----- Excerpted data -----

Lemma hyphens_toUpperCase (s : string) :
  replaceAllChar hyphen space (toUpperCase s)
  = toUpperCase (replaceAllChar hyphen space s).
Proof.
  unfold replaceAllChar, toUpperCase. rewrite !string_map_map.
  apply string_map_ext. by intros [[] [] [] [] [] [] [] []].
Qed.

(** X8.  The matcher ignores letter case: two texts with the same upper
    case form have the same normal form, so each answers a question exactly
    when the other does. *)
Theorem normalize_ignores_case (s t : string) :
  toUpperCase s = toUpperCase t →
  normalize s = normalize t
  ∧ ∀ answersArray, isCorrect s answersArray = isCorrect t answersArray.
Proof.
  intros H.
  assert (Hn : normalize s = normalize t).
  { unfold normalize. by rewrite <- !trim_toUpperCase, H. }
  split; [exact Hn|]. intros answersArray. unfold isCorrect. by rewrite Hn.
Qed.

Lemma normalize_ignores_case_witness :
  normalize "Mitochondria" = normalize "mITOCHONDRIA".
Proof.
  exact (proj1 (normalize_ignores_case "Mitochondria" "mITOCHONDRIA" eq_refl)).
Defined.

(** X9.  The matcher reads a hyphen as a space: two texts that, once
    trimmed, differ only in having hyphens where the other has spaces have
    the same normal form. *)
Theorem normalize_reads_hyphen_as_space (s t : string) :
  replaceAllChar hyphen space (trim s) = replaceAllChar hyphen space (trim t) →
  normalize s = normalize t.
Proof.
  intros H. unfold normalize. by rewrite !hyphens_toUpperCase, H.
Qed.

Lemma normalize_reads_hyphen_as_space_witness :
  normalize "well-known fact" = normalize "well known-fact".
Proof. apply normalize_reads_hyphen_as_space. reflexivity. Defined.
(** ** Dictionaries *)

Lemma dict_get_set_eq {V} (d : Dict.t V) k v :
  Dict.get (Dict.set d k v) k = Some v.
Proof.
  induction d as [|[k' v'] d IH]; simpl.
  - by rewrite bool_decide_eq_true_2.
  - case_bool_decide as E; simpl.
    + by rewrite bool_decide_eq_true_2.
    + by rewrite bool_decide_eq_false_2.
Qed.

Lemma dict_get_set_ne {V} (d : Dict.t V) k k' v :
  k <> k' -> Dict.get (Dict.set d k v) k' = Dict.get d k'.
Proof.
  intros Hne. induction d as [|[k0 v0] d IH]; simpl.
  - by rewrite bool_decide_eq_false_2.
  - case_bool_decide as E; simpl.
    + subst k0. by rewrite !bool_decide_eq_false_2.
    + by rewrite IH.
Qed.

Lemma dict_del_set_fresh {V} (d : Dict.t V) k v :
  Dict.mem d k = false -> Dict.del (Dict.set d k v) k = d.
Proof.
  unfold Dict.mem. induction d as [|[k' v'] d IH]; simpl.
  - by rewrite bool_decide_eq_true_2.
  - case_bool_decide as E; [done|]. intros H. simpl.
    rewrite bool_decide_eq_false_2 by done. by rewrite IH.
Qed.

Lemma dict_mem_set {V} (d : Dict.t V) k v : Dict.mem (Dict.set d k v) k = true.
Proof. unfold Dict.mem. by rewrite dict_get_set_eq. Qed.

(** ** Scanning the samples directory *)

Lemma os_listdir_lists_dir fs : lists_dir (os_listdir fs) fs.
Proof.
  intros name. unfold os_listdir. rewrite list_elem_of_fmap. split.
  - intros [[k v] [-> H]]. apply elem_of_map_to_list in H. by exists v.
  - intros [v H]. exists (name, v). split; [done|].
    by apply elem_of_map_to_list.
Qed.

Lemma scan_entry_get fs samples name base :
  Dict.get (scan_entry fs samples name) base
  = if Str.endswith name ".txt"
       && bool_decide (fst (Str.splitext name) = base)
       && has_artifacts fs base
    then Some (scanned_entry fs base)
    else Dict.get samples base.
Proof.
  unfold scan_entry, has_artifacts, scanned_entry.
  destruct (Str.endswith name ".txt"); simpl; [|done].
  case_bool_decide as E; simpl.
  - subst base. set (b := fst (Str.splitext name)).
    destruct (path_exists fs (b +:+ ".txt")); simpl; [|done].
    destruct (path_exists fs (b +:+ ".wav")); simpl.
    + apply dict_get_set_eq.
    + destruct (path_exists fs (b +:+ ".pt")); [apply dict_get_set_eq | done].
  - set (b := fst (Str.splitext name)) in *.
    destruct (path_exists fs (b +:+ ".txt")
              && (path_exists fs (b +:+ ".wav") || path_exists fs (b +:+ ".pt")));
      [by apply dict_get_set_ne | done].
Qed.

Lemma scan_fold_get fs listing samples base :
  Dict.get (fold_left (scan_entry fs) listing samples) base
  = if is_candidate listing base && has_artifacts fs base
    then Some (scanned_entry fs base)
    else Dict.get samples base.
Proof.
  revert samples. induction listing as [|name listing IH]; intros samples.
  - done.
  - simpl fold_left. rewrite IH, scan_entry_get.
    change (is_candidate (name :: listing) base)
      with (Str.endswith name ".txt"
            && bool_decide (fst (Str.splitext name) = base)
            || is_candidate listing base).
    destruct (is_candidate listing base), (has_artifacts fs base),
      (Str.endswith name ".txt"
       && bool_decide (fst (Str.splitext name) = base)); done.
Qed.
(** X10.  With a positive [secsPerPixel()], a caption element and a scene
    element are drawn exactly when the segment meets the visible window:
    it ends after the window's left edge, [position], and starts before
    its right edge, [position + width * secsPerPixel()], where a missing
    track width counts as 0 (nothing is drawn then). *)
Theorem drawn_iff_in_window
    (cseg : Caption.segment) (sseg : Scene.segment)
    (position secsPerPixel : Q) (trackBounds_width : option Q) :
  0 < secsPerPixel ->
  let right := position + default 0 trackBounds_width * secsPerPixel in
  (exists b,
     CaptionSegment.isVisible cseg position secsPerPixel trackBounds_width =
       Some b /\
     (b = true <->
      position < Caption.end_ cseg /\ Caption.start cseg < right)) /\
  (exists b,
     SceneSegmentView.shown sseg position secsPerPixel trackBounds_width =
       Some b /\
     (b = true <->
      position < Scene.end_ sseg /\ Scene.start sseg < right)).
Proof.
  intros Hp right. subst right.
  set (tw := default 0 trackBounds_width).
  split.
  - unfold CaptionSegment.isVisible, CaptionTrack.startX, CaptionTrack.width.
    destruct (js_div_pos (Caption.start cseg - position) secsPerPixel Hp)
      as (sx & -> & Hsx).
    destruct (js_div_pos (Caption.end_ cseg - Caption.start cseg)
                secsPerPixel Hp) as (wd & -> & Hwd).
    eexists. split; [reflexivity|]. fold tw.
    rewrite andb_true_iff, !lt_iff.
    rewrite (scaled_pos (sx + wd) secsPerPixel Hp).
    assert (sx < tw <-> 0 < (tw - sx) * secsPerPixel) as ->.
    { rewrite <- (scaled_pos (tw - sx) secsPerPixel Hp). split; lra. }
    assert ((sx + wd) * secsPerPixel ==
            Caption.end_ cseg - position) as -> by (ring_simplify; lra).
    assert ((tw - sx) * secsPerPixel ==
            tw * secsPerPixel - (Caption.start cseg - position)) as ->
      by (ring_simplify; lra).
    split; intros [H1 H2]; split; lra.
  - unfold SceneSegmentView.shown, SceneTrack.segmentPixelEnd,
      SceneTrack.segmentPixelStart.
    destruct (js_div_pos (Scene.end_ sseg - position) secsPerPixel Hp)
      as (pe & -> & Hpe).
    destruct (js_div_pos (Scene.start sseg - position) secsPerPixel Hp)
      as (ps & -> & Hps).
    eexists. split; [reflexivity|]. fold tw.
    rewrite andb_true_iff, !lt_iff.
    rewrite (scaled_pos pe secsPerPixel Hp).
    assert (ps < tw <-> 0 < (tw - ps) * secsPerPixel) as ->.
    { rewrite <- (scaled_pos (tw - ps) secsPerPixel Hp). split; lra. }
    assert ((tw - ps) * secsPerPixel ==
            tw * secsPerPixel - (Scene.start sseg - position)) as ->
      by (ring_simplify; lra).
    split; intros [H1 H2]; split; lra.
Qed.
(** X25.  [listRoles] reads without writing; it lists, in the order of the
    file, every line whose trimmed name is not empty, with the name trimmed
    and the permissions normalized, and nothing else: the validity test it
    applies after normalizing never removes a line.  Every role listed is a
    valid role, with a name and without repeated permissions. *)
Theorem listRoles_normalizes :
  forall (lines : Lines),
    exists roles,
      listRoles rt lines = (Ok roles, lines)
      /\ roles
         = map (fun ln => Role.mkRole (trim rt (Role.name ln))
                            (Role.normalizePermissions (Role.permissions ln))
                            (Role.description ln))
               (filter (fun ln => negb (String.eqb (trim rt (Role.name ln)) ""))
                       lines)
      /\ (forall r, In r roles ->
                    Role.name r <> ""
                    /\ RoleChecks.isValidRole r = true
                    /\ NoDup (Role.permissions r)
                    /\ Role.normalizePermissions (Role.permissions r)
                       = Role.permissions r)
      /\ (List.length roles <= List.length lines)%nat.
Proof.
  intro lines. exists (listed rt lines).
  split; [apply listRoles_run|]. split; [|split].
  - unfold listed. induction lines as [|ln t IH]; simpl; [reflexivity|].
    rewrite normalizeRoleRecord_eq.
    destruct (String.eqb (trim rt (Role.name ln)) ""); simpl; now rewrite IH.
  - intros r Hr. apply listed_In in Hr. destruct Hr as [ln [_ [Hn Hr]]]. subst r.
    cbn [Role.name Role.permissions]. split; [assumption|].
    split; [apply normalized_valid|].
    split; [apply normalizePermissions_NoDup | apply normalizePermissions_idempotent].
  - apply listed_length.
Qed.
(** * Resumable chunked streaming reader and the VDiff2 fan-out

    A shallow embedding of
      - go/vt/worker/restartable_result_reader.go
      - go/vt/wrangler/vdiff2.go
    and the properties of the query synthesizer, of the retry and failover
    protocol, and of the per-shard fan-out. *)

From Stdlib Require Import ZArith String List Lia.
From stdpp Require Import base option list strings gmap.

(** ** SQL primitives

    [sqltypes.Value] and [sqlescape.EscapeID] live in other packages.  The
    reader needs three capabilities of them, which are kept abstract: the
    null test of a value ([IsNull]), its SQL literal ([EncodeSQL], which
    writes to a builder in the source and returns the text here), and the
    escaping of an identifier. *)

Class SqlPrimitives := {
  Value : Type;
  IsNull : Value -> bool;
  EncodeSQL : Value -> string;
  EscapeID : string -> string
}.

(** [strings.Join(elems, sep)]. *)
Definition Join (elems : list string) (sep : string) : string :=
  String.concat sep elems.

(** [tabletmanagerdatapb.TableDefinition], the fields the reader uses. *)
Record TableDefinition := mkTableDefinition {
  Name : string;
  Columns : list string;
  PrimaryKeyColumns : list string
}.

Section QuerySynthesis.
Context `{Sql : SqlPrimitives}.

(** A Go slice of values can be [nil]: [None] is the nil slice, [Some l]
    a non-nil slice with elements [l]. *)
Definition Row : Type := option (list Value).

(** The [chunk] struct of the worker package: the two bounds of the scan. *)
Record chunk := mkChunk {
  chunk_start : Value;
  chunk_end : Value
}.

(** Modelled from the spec: [escapeAll] is declared in another file of the
    worker package; the spec's rule is that each identifier of the list is
    identifier-escaped. *)
Definition escapeAll (identifiers : list string) : list string :=
  map EscapeID identifiers.
(** C9 (the code departs from it): the simulated job of a disk addressed
    as [/dev/disk/by-label/Progress:2024] reads a progress marker in its
    own last line, fails on it, and leaves seventeen of the eighteen
    scripted lines in its log. *)
Theorem C9_marker_in_device_path_cuts_script :
  fst WipeExamples.labelled_started = Started WipeExamples.labelled_id
  /\ length (stages WipeExamples.labelled "dodshort") = 18%nat
  /\ map log_message (logs_of WipeExamples.labelled_id WipeExamples.labelled_done)
     = firstn 17 (stages WipeExamples.labelled "dodshort")
  /\ status <$> (WipeExamples.labelled_done !! WipeExamples.labelled_id) = Some failed
  /\ progress <$> (WipeExamples.labelled_done !! WipeExamples.labelled_id) = Some 88
  /\ get_wipe_logs WipeExamples.labelled_id 0 WipeExamples.labelled_done
     = Some {| page_logs := logs_of WipeExamples.labelled_id WipeExamples.labelled_done;
               total_count := 17; page_status := failed; page_progress := 88 |}.
Proof. repeat split; vm_compute; reflexivity. Qed.

End WipeProps.

(** ** Certification *)

Module CertificateProps.
Import Py.

(** The identity of a certificate is fixed by the report, the device and
    the clock reading; the ledger entry passed in plays no part. *)
Lemma certificate_identity stamp now wipe_report device_info e1 e2 :
  Certificate.generate_certificate stamp now wipe_report device_info e1
  = Certificate.generate_certificate stamp now wipe_report device_info e2.
Proof. reflexivity. Qed.

(** Recording appends exactly one block, whatever the readings. *)
Lemma recording_appends_one here t wipe_report device_info l c f' :
  App.generate_certificate here t wipe_report device_info true (Ledger.Stored l)
  = (Ok c, f') ->
  exists nb, f' = Ledger.Stored (Ledger.with_blocks l (Ledger.blocks l ++ [nb])).
Proof.
  unfold App.generate_certificate.
  destruct (Certificate.generate_certificate (App.draft_stamp t) (App.draft_now t)
              wipe_report device_info None) as [temp|e]; [|discriminate].
  unfold Ledger.record_erasure.
  change (String.eqb (Ledger.ledger_type (App.ledger_service here)) "local") with true.
  cbn iota. unfold Ledger._record_local_erasure. cbn [Ledger.json_load].
  destruct (Certificate.generate_certificate (App.final_stamp t) (App.final_now t)
              wipe_report device_info _) as [final|e]; [|discriminate].
  intros [= _ <-]. eexists. reflexivity.
Qed.

(** C6 (the code departs from it): the request appends one block, and the
    certificate it returns carries neither the [certificate_id] nor the
    [certificate_hash] that block records: the block holds those of the
    draft, the caller gets those of the regenerated certificate. *)
Theorem C6_returned_certificate_is_not_the_recorded_one :
  length (Ledger.blocks (Examples.contents (snd Examples.issued)))
  = S (length (Ledger.blocks (Examples.contents Examples.fresh)))
  /\ exists c : App.issued,
       fst Examples.issued = Ok c
       /\ Examples.recorded_id (Examples.block_at (snd Examples.issued) 1)
          = JStr "F125E015F4293ACE"
       /\ App.id c = "1171E428425AFF82"
       /\ Examples.recorded_hash (Examples.block_at (snd Examples.issued) 1)
          = JStr "4c0af5278cf411de461b9a2ad33e3c4bf7046b34e37f52bf16f2de703ebd79b4"
       /\ App.hash c = "cfb10888f8c7f5d5a37db51d3beec66686c2195231e3758ebb74e850e7e476ab".
Proof.
  split; [vm_compute; reflexivity|].
  eexists. split; [vm_compute; reflexivity|].
  repeat split; vm_compute; reflexivity.
Qed.

End CertificateProps.

(** * Further properties of the ledger *)

Module LedgerMore.
Import Py Ledger LedgerSpec LedgerProps.

(** ** What the chain check lets through *)

(** X1: a ledger cut back to any of its prefixes still passes the chain
    check at every index: dropping the latest records is not noticed. *)
Theorem truncation_passes_chain_check self f l (n : nat) (k : Z) :
  reachable self f -> f = Stored l ->
  _verify_chain_integrity (with_blocks l (firstn n (blocks l))) k = true.
Proof.
  intros Hr ->. apply reachable_invariant in Hr as (l' & [= <-] & _ & Hinv & _).
  apply verify_chain_invariant. cbn [blocks with_blocks].
  apply chain_invariant_take. apply chain_invariant_take. assumption.
Qed.

Lemma truncation_passes_chain_check_witness :
  _verify_chain_integrity
    (with_blocks (Examples.contents Examples.two_records)
       (firstn 2 (blocks (Examples.contents Examples.two_records)))) 2 = true.
Proof.
  exact (truncation_passes_chain_check Examples.service Examples.two_records
           (Examples.contents Examples.two_records) 2 2
           two_records_reachable two_records_stored).
Defined.

Lemma with_hash_content b h :
  _calculate_block_hash (block_dict (with_hash b h)) = _calculate_block_hash (block_dict b).
Proof. rewrite !stored_hash_ignored. reflexivity. Qed.

(** X2: a change of a stored [block_hash] alone is always noticed from the
    block on when the block is not the first, and from index 1 on when it
    is the first and a second block exists; no property of the hash
    function is needed. *)
Theorem stored_hash_change_detected self f l (i : nat) (b : block) (h : string) (k : Z) :
  reachable self f -> f = Stored l ->
  blocks l !! i = Some b -> h <> block_hash b ->
  Z.of_nat i <= k -> 1 <= k -> (1 < length (blocks l))%nat ->
  _verify_chain_integrity (with_blocks l (<[i := with_hash b h]> (blocks l))) k = false.
Proof.
  intros Hr -> Hb Hh Hik Hk Hlen.
  apply reachable_invariant in Hr as (l' & [= <-] & _ & Hinv & _).
  apply not_true_is_false. intros Hv. apply verify_chain_invariant in Hv.
  cbn [blocks with_blocks] in Hv. unfold slice_to in Hv.
  assert (i < length (blocks l))%nat as Hi by (eapply lookup_lt_Some; eassumption).
  destruct i as [|i].
  - destruct (blocks l !! 1%nat) as [b1|] eqn:Hb1; [|apply lookup_ge_None in Hb1; lia].
    destruct (Hinv 0%nat b1 b Hb1 Hb) as [Hlink _].
    destruct (Hv 0%nat b1 (with_hash b h)) as [Hlink' _].
    + apply lookup_take_Some. split.
      * rewrite list_lookup_insert_ne by lia. assumption.
      * rewrite clamp_nonneg by lia. rewrite length_insert. lia.
    + apply lookup_take_Some. split.
      * apply list_lookup_insert_eq. assumption.
      * rewrite clamp_nonneg by lia. rewrite length_insert. lia.
    + apply Hh. cbn [block_hash with_hash] in Hlink'. congruence.
  - destruct (blocks l !! i) as [q|] eqn:Hq; [|apply lookup_ge_None in Hq; lia].
    destruct (Hinv i b q Hb Hq) as [_ Hseal].
    destruct (Hv i (with_hash b h) q) as [_ Hseal'].
    + apply lookup_take_Some. split.
      * apply list_lookup_insert_eq. assumption.
      * rewrite clamp_nonneg by lia. rewrite length_insert. lia.
    + apply lookup_take_Some. split.
      * rewrite list_lookup_insert_ne by lia. assumption.
      * rewrite clamp_nonneg by lia. rewrite length_insert. lia.
    + apply Hh. unfold sealed in Hseal, Hseal'. rewrite with_hash_content in Hseal'.
      cbn [block_hash with_hash] in Hseal'. congruence.
Qed.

-----

→ Exercise description: What lines of the data contain the string "SceneTrack"? List them.

→ Solution to this task:
  - unfold SceneSegmentView.shown, SceneTrack.segmentPixelEnd,
      SceneTrack.segmentPixelStart.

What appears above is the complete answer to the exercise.